■ Exercise requirements ■
The entries underneath need to be duplicated exactly, with none omitted.

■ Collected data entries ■
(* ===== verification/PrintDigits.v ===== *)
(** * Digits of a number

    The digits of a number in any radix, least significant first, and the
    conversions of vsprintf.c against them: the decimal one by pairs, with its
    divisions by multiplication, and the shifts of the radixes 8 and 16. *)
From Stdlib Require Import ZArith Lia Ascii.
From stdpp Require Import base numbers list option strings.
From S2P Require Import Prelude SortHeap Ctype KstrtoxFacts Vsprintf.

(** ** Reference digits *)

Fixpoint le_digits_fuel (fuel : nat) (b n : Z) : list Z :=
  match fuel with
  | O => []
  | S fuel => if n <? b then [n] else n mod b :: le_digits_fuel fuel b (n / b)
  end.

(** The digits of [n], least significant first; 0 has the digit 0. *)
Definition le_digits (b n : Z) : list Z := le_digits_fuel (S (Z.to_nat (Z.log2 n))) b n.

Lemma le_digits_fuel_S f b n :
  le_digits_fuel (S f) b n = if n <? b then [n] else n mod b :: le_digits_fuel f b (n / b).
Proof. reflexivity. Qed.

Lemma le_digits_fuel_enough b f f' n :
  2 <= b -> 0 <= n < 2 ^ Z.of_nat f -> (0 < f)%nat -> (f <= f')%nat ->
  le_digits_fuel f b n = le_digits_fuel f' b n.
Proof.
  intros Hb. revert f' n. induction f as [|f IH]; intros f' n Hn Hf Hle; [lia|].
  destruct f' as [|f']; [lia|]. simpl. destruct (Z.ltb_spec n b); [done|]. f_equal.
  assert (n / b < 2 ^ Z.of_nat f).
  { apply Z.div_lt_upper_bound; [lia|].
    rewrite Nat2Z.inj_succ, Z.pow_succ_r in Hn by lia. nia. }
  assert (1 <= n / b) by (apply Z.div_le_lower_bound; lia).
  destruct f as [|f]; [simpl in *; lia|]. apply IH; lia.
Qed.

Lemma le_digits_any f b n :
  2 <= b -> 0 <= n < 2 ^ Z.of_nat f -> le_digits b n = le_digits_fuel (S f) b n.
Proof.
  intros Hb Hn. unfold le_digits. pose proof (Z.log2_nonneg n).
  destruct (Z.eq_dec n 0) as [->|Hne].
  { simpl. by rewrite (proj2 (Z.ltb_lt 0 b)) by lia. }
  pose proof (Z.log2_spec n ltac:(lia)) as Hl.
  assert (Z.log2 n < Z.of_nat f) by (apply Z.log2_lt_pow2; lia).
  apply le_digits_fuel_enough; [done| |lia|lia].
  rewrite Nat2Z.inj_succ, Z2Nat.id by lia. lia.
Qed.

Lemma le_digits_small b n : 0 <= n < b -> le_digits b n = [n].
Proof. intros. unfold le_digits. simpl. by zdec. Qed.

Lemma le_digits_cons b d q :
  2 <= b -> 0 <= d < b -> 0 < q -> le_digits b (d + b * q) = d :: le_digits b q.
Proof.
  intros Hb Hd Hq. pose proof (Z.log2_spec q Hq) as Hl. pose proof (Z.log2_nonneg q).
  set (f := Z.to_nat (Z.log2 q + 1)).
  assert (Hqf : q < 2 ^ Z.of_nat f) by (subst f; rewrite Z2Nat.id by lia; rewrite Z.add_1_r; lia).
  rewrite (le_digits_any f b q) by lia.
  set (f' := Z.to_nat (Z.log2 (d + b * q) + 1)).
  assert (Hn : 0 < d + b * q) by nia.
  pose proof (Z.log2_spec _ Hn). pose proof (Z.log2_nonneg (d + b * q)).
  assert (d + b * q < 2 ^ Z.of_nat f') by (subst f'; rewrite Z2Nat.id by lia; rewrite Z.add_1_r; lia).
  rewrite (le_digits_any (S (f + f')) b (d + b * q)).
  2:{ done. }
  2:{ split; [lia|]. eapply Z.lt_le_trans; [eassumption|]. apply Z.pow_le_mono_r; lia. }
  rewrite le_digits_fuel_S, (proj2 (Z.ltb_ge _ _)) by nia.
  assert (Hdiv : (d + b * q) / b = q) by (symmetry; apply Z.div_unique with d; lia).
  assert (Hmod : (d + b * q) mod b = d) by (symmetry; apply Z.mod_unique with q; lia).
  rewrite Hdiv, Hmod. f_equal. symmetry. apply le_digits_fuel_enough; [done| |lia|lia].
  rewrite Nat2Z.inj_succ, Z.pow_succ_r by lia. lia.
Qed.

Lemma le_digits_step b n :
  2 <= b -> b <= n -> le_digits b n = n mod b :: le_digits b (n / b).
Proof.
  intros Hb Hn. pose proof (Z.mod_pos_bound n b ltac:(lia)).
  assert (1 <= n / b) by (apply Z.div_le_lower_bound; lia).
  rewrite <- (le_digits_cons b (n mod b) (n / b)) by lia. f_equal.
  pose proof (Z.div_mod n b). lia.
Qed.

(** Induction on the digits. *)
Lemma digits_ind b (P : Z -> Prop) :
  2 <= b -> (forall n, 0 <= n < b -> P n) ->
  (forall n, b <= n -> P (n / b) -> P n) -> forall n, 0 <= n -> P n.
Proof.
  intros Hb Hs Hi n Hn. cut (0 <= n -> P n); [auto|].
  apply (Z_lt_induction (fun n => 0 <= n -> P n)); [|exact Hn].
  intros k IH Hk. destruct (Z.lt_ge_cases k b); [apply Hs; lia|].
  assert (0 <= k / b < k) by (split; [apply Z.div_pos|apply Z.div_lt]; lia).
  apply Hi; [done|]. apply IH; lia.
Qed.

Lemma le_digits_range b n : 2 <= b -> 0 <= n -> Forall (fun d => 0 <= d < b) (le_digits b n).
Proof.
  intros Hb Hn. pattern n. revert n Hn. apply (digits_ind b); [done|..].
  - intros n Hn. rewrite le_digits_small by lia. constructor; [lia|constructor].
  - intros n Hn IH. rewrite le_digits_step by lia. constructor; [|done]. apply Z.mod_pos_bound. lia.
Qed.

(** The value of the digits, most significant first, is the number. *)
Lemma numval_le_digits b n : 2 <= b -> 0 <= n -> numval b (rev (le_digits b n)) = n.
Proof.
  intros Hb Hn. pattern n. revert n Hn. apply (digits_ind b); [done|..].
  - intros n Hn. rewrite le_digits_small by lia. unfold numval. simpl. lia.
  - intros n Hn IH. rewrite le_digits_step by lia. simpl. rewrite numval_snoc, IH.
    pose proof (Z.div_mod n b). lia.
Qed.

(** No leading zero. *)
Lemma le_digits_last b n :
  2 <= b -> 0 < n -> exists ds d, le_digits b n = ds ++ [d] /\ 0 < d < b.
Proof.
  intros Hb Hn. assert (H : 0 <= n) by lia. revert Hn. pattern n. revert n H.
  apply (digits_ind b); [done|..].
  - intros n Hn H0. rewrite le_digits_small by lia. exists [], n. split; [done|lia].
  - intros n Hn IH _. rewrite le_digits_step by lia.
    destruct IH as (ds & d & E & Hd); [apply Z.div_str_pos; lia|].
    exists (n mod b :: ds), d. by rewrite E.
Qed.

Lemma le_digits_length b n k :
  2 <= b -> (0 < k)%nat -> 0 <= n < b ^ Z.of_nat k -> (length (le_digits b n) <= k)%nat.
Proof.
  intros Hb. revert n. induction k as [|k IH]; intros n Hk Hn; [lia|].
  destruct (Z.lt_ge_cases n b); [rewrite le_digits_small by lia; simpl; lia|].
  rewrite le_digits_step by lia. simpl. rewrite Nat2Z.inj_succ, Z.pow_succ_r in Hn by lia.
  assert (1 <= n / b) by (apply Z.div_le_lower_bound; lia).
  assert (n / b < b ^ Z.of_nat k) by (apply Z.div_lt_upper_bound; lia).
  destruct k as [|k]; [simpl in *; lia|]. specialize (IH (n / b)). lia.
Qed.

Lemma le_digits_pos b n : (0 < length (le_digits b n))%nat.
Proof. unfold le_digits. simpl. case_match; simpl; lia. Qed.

■ Task response ■
(* ===== verification/PrintDigits.v ===== *)
(** * Digits of a number

    The digits of a number in any radix, least significant first, and the
    conversions of vsprintf.c against them: the decimal one by pairs, with its
    divisions by multiplication, and the shifts of the radixes 8 and 16. *)
From Stdlib Require Import ZArith Lia Ascii.
From stdpp Require Import base numbers list option strings.
From S2P Require Import Prelude SortHeap Ctype KstrtoxFacts Vsprintf.

(** ** Reference digits *)

Fixpoint le_digits_fuel (fuel : nat) (b n : Z) : list Z :=
  match fuel with
  | O => []
  | S fuel => if n <? b then [n] else n mod b :: le_digits_fuel fuel b (n / b)
  end.

(** The digits of [n], least significant first; 0 has the digit 0. *)
Definition le_digits (b n : Z) : list Z := le_digits_fuel (S (Z.to_nat (Z.log2 n))) b n.

Lemma le_digits_fuel_S f b n :
  le_digits_fuel (S f) b n = if n <? b then [n] else n mod b :: le_digits_fuel f b (n / b).
Proof. reflexivity. Qed.

Lemma le_digits_fuel_enough b f f' n :
  2 <= b -> 0 <= n < 2 ^ Z.of_nat f -> (0 < f)%nat -> (f <= f')%nat ->
  le_digits_fuel f b n = le_digits_fuel f' b n.
Proof.
  intros Hb. revert f' n. induction f as [|f IH]; intros f' n Hn Hf Hle; [lia|].
  destruct f' as [|f']; [lia|]. simpl. destruct (Z.ltb_spec n b); [done|]. f_equal.
  assert (n / b < 2 ^ Z.of_nat f).
  { apply Z.div_lt_upper_bound; [lia|].
    rewrite Nat2Z.inj_succ, Z.pow_succ_r in Hn by lia. nia. }
  assert (1 <= n / b) by (apply Z.div_le_lower_bound; lia).
  destruct f as [|f]; [simpl in *; lia|]. apply IH; lia.
Qed.

Lemma le_digits_any f b n :
  2 <= b -> 0 <= n < 2 ^ Z.of_nat f -> le_digits b n = le_digits_fuel (S f) b n.
Proof.
  intros Hb Hn. unfold le_digits. pose proof (Z.log2_nonneg n).
  destruct (Z.eq_dec n 0) as [->|Hne].
  { simpl. by rewrite (proj2 (Z.ltb_lt 0 b)) by lia. }
  pose proof (Z.log2_spec n ltac:(lia)) as Hl.
  assert (Z.log2 n < Z.of_nat f) by (apply Z.log2_lt_pow2; lia).
  apply le_digits_fuel_enough; [done| |lia|lia].
  rewrite Nat2Z.inj_succ, Z2Nat.id by lia. lia.
Qed.

Lemma le_digits_small b n : 0 <= n < b -> le_digits b n = [n].
Proof. intros. unfold le_digits. simpl. by zdec. Qed.

Lemma le_digits_cons b d q :
  2 <= b -> 0 <= d < b -> 0 < q -> le_digits b (d + b * q) = d :: le_digits b q.
Proof.
  intros Hb Hd Hq. pose proof (Z.log2_spec q Hq) as Hl. pose proof (Z.log2_nonneg q).
  set (f := Z.to_nat (Z.log2 q + 1)).
  assert (Hqf : q < 2 ^ Z.of_nat f) by (subst f; rewrite Z2Nat.id by lia; rewrite Z.add_1_r; lia).
  rewrite (le_digits_any f b q) by lia.
  set (f' := Z.to_nat (Z.log2 (d + b * q) + 1)).
  assert (Hn : 0 < d + b * q) by nia.
  pose proof (Z.log2_spec _ Hn). pose proof (Z.log2_nonneg (d + b * q)).
  assert (d + b * q < 2 ^ Z.of_nat f') by (subst f'; rewrite Z2Nat.id by lia; rewrite Z.add_1_r; lia).
  rewrite (le_digits_any (S (f + f')) b (d + b * q)).
  2:{ done. }
  2:{ split; [lia|]. eapply Z.lt_le_trans; [eassumption|]. apply Z.pow_le_mono_r; lia. }
  rewrite le_digits_fuel_S, (proj2 (Z.ltb_ge _ _)) by nia.
  assert (Hdiv : (d + b * q) / b = q) by (symmetry; apply Z.div_unique with d; lia).
  assert (Hmod : (d + b * q) mod b = d) by (symmetry; apply Z.mod_unique with q; lia).
  rewrite Hdiv, Hmod. f_equal. symmetry. apply le_digits_fuel_enough; [done| |lia|lia].
  rewrite Nat2Z.inj_succ, Z.pow_succ_r by lia. lia.
Qed.

Lemma le_digits_step b n :
  2 <= b -> b <= n -> le_digits b n = n mod b :: le_digits b (n / b).
Proof.
  intros Hb Hn. pose proof (Z.mod_pos_bound n b ltac:(lia)).
  assert (1 <= n / b) by (apply Z.div_le_lower_bound; lia).
  rewrite <- (le_digits_cons b (n mod b) (n / b)) by lia. f_equal.
  pose proof (Z.div_mod n b). lia.
Qed.

(** Induction on the digits. *)
Lemma digits_ind b (P : Z -> Prop) :
  2 <= b -> (forall n, 0 <= n < b -> P n) ->
  (forall n, b <= n -> P (n / b) -> P n) -> forall n, 0 <= n -> P n.
Proof.
  intros Hb Hs Hi n Hn. cut (0 <= n -> P n); [auto|].
  apply (Z_lt_induction (fun n => 0 <= n -> P n)); [|exact Hn].
  intros k IH Hk. destruct (Z.lt_ge_cases k b); [apply Hs; lia|].
  assert (0 <= k / b < k) by (split; [apply Z.div_pos|apply Z.div_lt]; lia).
  apply Hi; [done|]. apply IH; lia.
Qed.

Lemma le_digits_range b n : 2 <= b -> 0 <= n -> Forall (fun d => 0 <= d < b) (le_digits b n).
Proof.
  intros Hb Hn. pattern n. revert n Hn. apply (digits_ind b); [done|..].
  - intros n Hn. rewrite le_digits_small by lia. constructor; [lia|constructor].
  - intros n Hn IH. rewrite le_digits_step by lia. constructor; [|done]. apply Z.mod_pos_bound. lia.
Qed.

(** The value of the digits, most significant first, is the number. *)
Lemma numval_le_digits b n : 2 <= b -> 0 <= n -> numval b (rev (le_digits b n)) = n.
Proof.
  intros Hb Hn. pattern n. revert n Hn. apply (digits_ind b); [done|..].
  - intros n Hn. rewrite le_digits_small by lia. unfold numval. simpl. lia.
  - intros n Hn IH. rewrite le_digits_step by lia. simpl. rewrite numval_snoc, IH.
    pose proof (Z.div_mod n b). lia.
Qed.

(** No leading zero. *)
Lemma le_digits_last b n :
  2 <= b -> 0 < n -> exists ds d, le_digits b n = ds ++ [d] /\ 0 < d < b.
Proof.
  intros Hb Hn. assert (H : 0 <= n) by lia. revert Hn. pattern n. revert n H.
  apply (digits_ind b); [done|..].
  - intros n Hn H0. rewrite le_digits_small by lia. exists [], n. split; [done|lia].
  - intros n Hn IH _. rewrite le_digits_step by lia.
    destruct IH as (ds & d & E & Hd); [apply Z.div_str_pos; lia|].
    exists (n mod b :: ds), d. by rewrite E.
Qed.

Lemma le_digits_length b n k :
  2 <= b -> (0 < k)%nat -> 0 <= n < b ^ Z.of_nat k -> (length (le_digits b n) <= k)%nat.
Proof.
  intros Hb. revert n. induction k as [|k IH]; intros n Hk Hn; [lia|].
  destruct (Z.lt_ge_cases n b); [rewrite le_digits_small by lia; simpl; lia|].
  rewrite le_digits_step by lia. simpl. rewrite Nat2Z.inj_succ, Z.pow_succ_r in Hn by lia.
  assert (1 <= n / b) by (apply Z.div_le_lower_bound; lia).
  assert (n / b < b ^ Z.of_nat k) by (apply Z.div_lt_upper_bound; lia).
  destruct k as [|k]; [simpl in *; lia|]. specialize (IH (n / b)). lia.
Qed.

Lemma le_digits_pos b n : (0 < length (le_digits b n))%nat.
Proof. unfold le_digits. simpl. case_match; simpl; lia. Qed.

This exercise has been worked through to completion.